Это была царевна Елена Ивановна, хотя узнать ее можно было только по выступающему животу. Залитое слезами лицо было искажено до неузнаваемости. Простоволосая, в одном только легком безрукавом летнике, накинутом на сорочку, она выглядела непристойно! И стоило представить себе, что в таком виде царевна бежала по всему дворцу от своих покоев до царских, что ее видели и стража, и бояре, ожидавшие своей очереди в малой приемной, как у царя, и всегда-то весьма чувствительного ко всяческим условностям и приличиям относительно женского поведения, а в последнее время и вовсе ставшего поборником их затворничества, от гнева помутилось в голове.

Позорище! Да эта баба сошла с ума!

Он вихрем слетел с трона и ринулся к невестке.

– Сучка гулявая! – крикнул гневно, вздымая знаменитый посох. Ему никто не успел помешать, и царь, размахнувшись, огрел невестку по боку.

Испустив пронзительный крик, Елена упала на колени и протянула к государю руки, в одной из которой был зажат измятый бумажный лист. В то же мгновение ее опоясала такая боль, что царевна обхватила живот руками и ткнулась лицом в пол, лишившись сознания и выронив бумагу.

Царь в замешательстве уставился на скорченную фигуру обеспамятевшей снохи. Приступ ярости мгновенно сошел на нет, и он начал соображать, что совершил.

Баба-то на сносях, а он ее так… Ничего, оклемается, у бабы, что у кошки, девять жизней, зато в следующий раз подумает, прежде чем бегать по дворцу чуть ли не телешом!

– Что ты натворил! – крикнул очухавшийся Иван, бросаясь к жене и пытаясь ее поднять.

Бельский помогал ему, а взгляд Годунова упал на бумагу, которая валялась в стороне. Подобрал ее, скользнул взором по строчкам – и замер, словно не веря глазам.
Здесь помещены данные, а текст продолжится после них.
Lemma line_detection_binary_witness :
  ∃ outs,
    line_detection gray12 ZERO_PADDING (Num (1 # 2)) = Ok outs ∧
    outs.*1 = ["HORIZONTAL"; "PLUS_45"; "VERTICAL"; "MINUS_45"] ∧
    Forall2 (fun (k : string * grid npfloat) (out : string * ndarray) =>
               like gray12 out.2 ∧
               Forall (fun y => y = Num 0 ∨ y = Num 1) (flat out.2) ∧
               ∃ resp,
                 convolution_2d gray12 k.2 ZERO_PADDING
                   DEFAULT_NORMALIZATION_METHOD = Ok resp ∧
                 ∀ r c ch x, pixel resp r c ch = Some x →
                   pixel out.2 r c ch
                   = Some (if fgt (fabs x) (Num (1 # 2)) then Num 1 else Num 0))
      line_detection_kernels outs.
Proof.
  apply (line_detection_binary gray12 ZERO_PADDING (Num (1 # 2))).
  split; [reflexivity|]. by repeat constructor.
Defined.

(** X20.  [line_detection] marks nothing in a flat region: for a threshold that
    is not negative, at a pixel whose 3 × 3 neighbourhood lies inside the
    image and is constant, each of the four images returned is 0 (every
    line kernel sums to zero). *)
Theorem line_detection_flat_region (img : ndarray) (t : Q) (r c ch : nat)
    (v : Q) :
  ndarray_wf img → (0 <= t)%Q →
  1 ≤ r → r + 1 < rows img → 1 ≤ c → c + 1 < cols img → ch < channels img →
  (∀ i j, i < 3 → j < 3 →
     ∃ x, pixel img (r + i - 1) (c + j - 1) ch = Some x ∧ feq x (Num v)) →
  ∃ outs,
    line_detection img ZERO_PADDING (Num t) = Ok outs ∧ length outs = 4 ∧
    Forall (fun out : string * ndarray => pixel out.2 r c ch = Some (Num 0))
      outs.
Proof.
  intros Hwf Ht Hr Hr' Hc Hc' Hch Hflat.
  destruct (line_detection_loop img ZERO_PADDING (Num t) Hwf)
    as (p & outs & Hpad & Hline & Houts).
  exists outs. split; [done|]. split.
  { by rewrite <- (Forall2_length _ _ _ Houts). }
  destruct (flat_window img p r c ch v) as (Hws & Hs0 & Hs1 & Hsv); try done.
  apply Forall_lookup. intros i out Hout.
  destruct (Forall2_lookup_r _ _ _ _ _ Houts Hout)
    as (k & Hk & _ & resp & _ & _ & Hpix & ->).
  pose proof line_kernels_3x3 as H33. rewrite Forall_lookup in H33.
  destruct (H33 i k Hk) as (Hwk & Hk0 & Hk1 & Hkfin & S & HS & HS0).
  destruct (dot_constant_window (window (plane ch p) 3 r c) k.2 v)
    as (S' & HS' & Hdot);
    [done|done|by rewrite Hk0|by rewrite Hk1|done|done|].
  rewrite HS in HS'. injection HS' as <-.
  unfold thresholding. rewrite !pixel_ndarray_map.
  rewrite Hpix by lia. unfold response.
  destruct (dot _ _) as [q| | |]; try done. simpl in Hdot. simpl.
  do 2 f_equal.
  replace (Qltb t (Qabs q)) with false; [done|]. symmetry.
  apply Qltb_false. rewrite Hdot, HS0.
  assert (Heq : (v * 0 == 0)%Q) by ring. rewrite Heq. simpl. exact Ht.
Qed.
Lemma insert_channel_find (excluded : DBChannel.t) (rows : list DBChannel.t) (key : string) :
  find (fun c => String.eqb (DBChannel.channel_id c) key)
       (fst (Database.insert_channel_on_conflict now excluded rows))
  = if String.eqb (DBChannel.channel_id excluded) key
    then Some (snd (Database.insert_channel_on_conflict now excluded rows))
    else find (fun c => String.eqb (DBChannel.channel_id c) key) rows.
Proof.
  induction rows as [|x rest IH]; simpl.
  - destruct (String.eqb (DBChannel.channel_id excluded) key); reflexivity.
  - destruct (String.eqb_spec (DBChannel.channel_id x) (DBChannel.channel_id excluded))
      as [E|E]; simpl.
    + rewrite E. destruct (String.eqb (DBChannel.channel_id excluded) key); reflexivity.
    + destruct (Database.insert_channel_on_conflict now excluded rest) as [rest' ret].
      simpl in *. destruct (String.eqb_spec (DBChannel.channel_id x) key) as [K|K];
        [|exact IH].
      destruct (String.eqb_spec (DBChannel.channel_id excluded) key); [congruence|reflexivity].
Qed.

(** The statement neither activates nor deactivates a stored channel. *)
Lemma insert_channel_inactive (excluded : DBChannel.t) (rows : list DBChannel.t) :
  In (DBChannel.channel_id excluded) (map DBChannel.channel_id rows) ->
  (forall c, In c rows -> DBChannel.channel_id c = DBChannel.channel_id excluded ->
             DBChannel.is_active c = 0) ->
  forall c, In c (fst (Database.insert_channel_on_conflict now excluded rows)) ->
            DBChannel.channel_id c = DBChannel.channel_id excluded ->
            DBChannel.is_active c = 0.
Proof.
  induction rows as [|x rest IH]; simpl; intros Hin Hoff c Hc E; [contradiction|].
  destruct (String.eqb_spec (DBChannel.channel_id x) (DBChannel.channel_id excluded))
    as [X|X]; simpl in Hc.
  - destruct Hc as [<-|Hc]; [simpl; auto | auto].
  - destruct (Database.insert_channel_on_conflict now excluded rest) as [rest' ret] eqn:R.
    simpl in *. destruct Hin as [Hin|Hin]; [contradiction|].
    destruct Hc as [<-|Hc]; [contradiction|]. apply IH; auto.
Qed.

End Channels.

(** X21. [upsertChannel] gives the row that [getChannel] finds afterwards,
    with the title, description and thumbnail of the given channel.  For a
    channel that was stored it keeps [id], [created_at], [last_checked_at]
    and [is_active]: the statement never turns a channel on or off.  A
    channel that was not stored becomes active.  Other channels, the videos
    and the events are untouched. *)
Theorem upsertChannel_keeps_activity :
  forall (now serial : Z) (channel : ChannelInfo.t) (db : DatabaseService.DB),
    let result := Database.upsertChannel now serial channel db in
    let row := snd result in
    DatabaseService.getChannel (ChannelInfo.channelId channel) (fst result) = Some row
    /\ DBChannel.channel_id row = ChannelInfo.channelId channel
    /\ DBChannel.title row = ChannelInfo.title channel
    /\ DBChannel.description row = YouTubeMonitor.or_undefined (ChannelInfo.description channel)
    /\ DBChannel.thumbnail_url row
       = YouTubeMonitor.or_undefined (ChannelInfo.thumbnailUrl channel)
    /\ match DatabaseService.getChannel (ChannelInfo.channelId channel) db with
       | Some old =>
           DBChannel.is_active row = DBChannel.is_active old
           /\ DBChannel.last_checked_at row = DBChannel.last_checked_at old
           /\ DBChannel.id row = DBChannel.id old
           /\ DBChannel.created_at row = DBChannel.created_at old
       | None =>
           DBChannel.is_active row = 1
           /\ DBChannel.last_checked_at row = None
           /\ DBChannel.id row = serial
           /\ DBChannel.created_at row = now
       end
    /\ (forall other, other <> ChannelInfo.channelId channel ->
          DatabaseService.getChannel other (fst result) = DatabaseService.getChannel other db)
    /\ DatabaseService.videos (fst result) = DatabaseService.videos db
    /\ DatabaseService.events (fst result) = DatabaseService.events db.
Proof.
  intros now serial channel db result row. subst row result.
  unfold Database.upsertChannel, DatabaseService.getChannel.
  pose proof (insert_channel_returned now (Database.proposed_channel now serial channel)
                (DatabaseService.channels db)) as R.
  pose proof (insert_channel_find now (Database.proposed_channel now serial channel)
                (DatabaseService.channels db)) as F.
  destruct (Database.insert_channel_on_conflict _ _ _) as [rows ret]. simpl in *.
  split; [rewrite F, String.eqb_refl; reflexivity|].
  assert (forall other, other <> ChannelInfo.channelId channel ->
            find (fun c => String.eqb (DBChannel.channel_id c) other) rows
            = find (fun c => String.eqb (DBChannel.channel_id c) other)
                   (DatabaseService.channels db)) as Hother.
  { intros other Ho. rewrite F.
    destruct (String.eqb_spec (ChannelInfo.channelId channel) other); [congruence|reflexivity]. }
  destruct (find _ (DatabaseService.channels db)) as [old|] eqn:G; subst ret; simpl.
  - apply find_some in G. destruct G as [_ G]. apply String.eqb_eq in G.
    repeat split; auto.
  - repeat split; auto.
Qed.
Государь, который растерянно наблюдал за попытками Ивана привести жену в сознание, краем глаза заметил, как лицо Бориса внезапно сделалось пунцовым. Казалось, его сейчас хватит удар! Это было настолько не похоже на всегда спокойного, мягкого, сдержанного Годунова, отлично умевшего таить свои чувства, что государь встревожился чуть ли не больше, чем из-за обморока снохи. Шагнул к Борису, явно радуясь хоть какой-то возможности отвлечься от неприятных хлопот над стонущей бабою, и тут Годунов начал суетливо прятать руку с письмом за спину, при этом затравленно глядя на государя. Но тот оказался проворнее и, выхватив смятый лист, начал читать.

Чем дальше скользили по строчкам его глаза, тем сильнее бледнело его лицо. Однако глаза наливались кровью, и когда, дойдя до конца, он взглянул на Годунова, у того подкосились ноги: на него смотрели красные дьяволовы очи!

Если у царя и возникли какие-то сомнения в правдивости письма, они исчезли, стоило ему только увидеть взопревшее, перепуганное лицо Годунова.

Борис рухнул на колени. Возможно, это спасло ему жизнь – царь только испепелял его взглядом, но не двигался с места. Однако внутреннее напряжение, распиравшее его, наконец, должно было прорваться. С хриплым ревом ударив Бориса кулаком в лицо, он развернулся, снова вскинул посох и кинулся к сыну.

На пути у него стоял недоумевающий Бельский. В следующий миг Богдан Яковлевич был отброшен к стене с такой легкостью, словно в нем было не шесть пудов, а всего лишь полпуда, а царь огрел сына поперек спины так, что Иван рухнул на пол, издав крик боли. Он еще успел откатиться в сторону, чтобы избежать тычка смертоносным осном, однако далеко не ушел.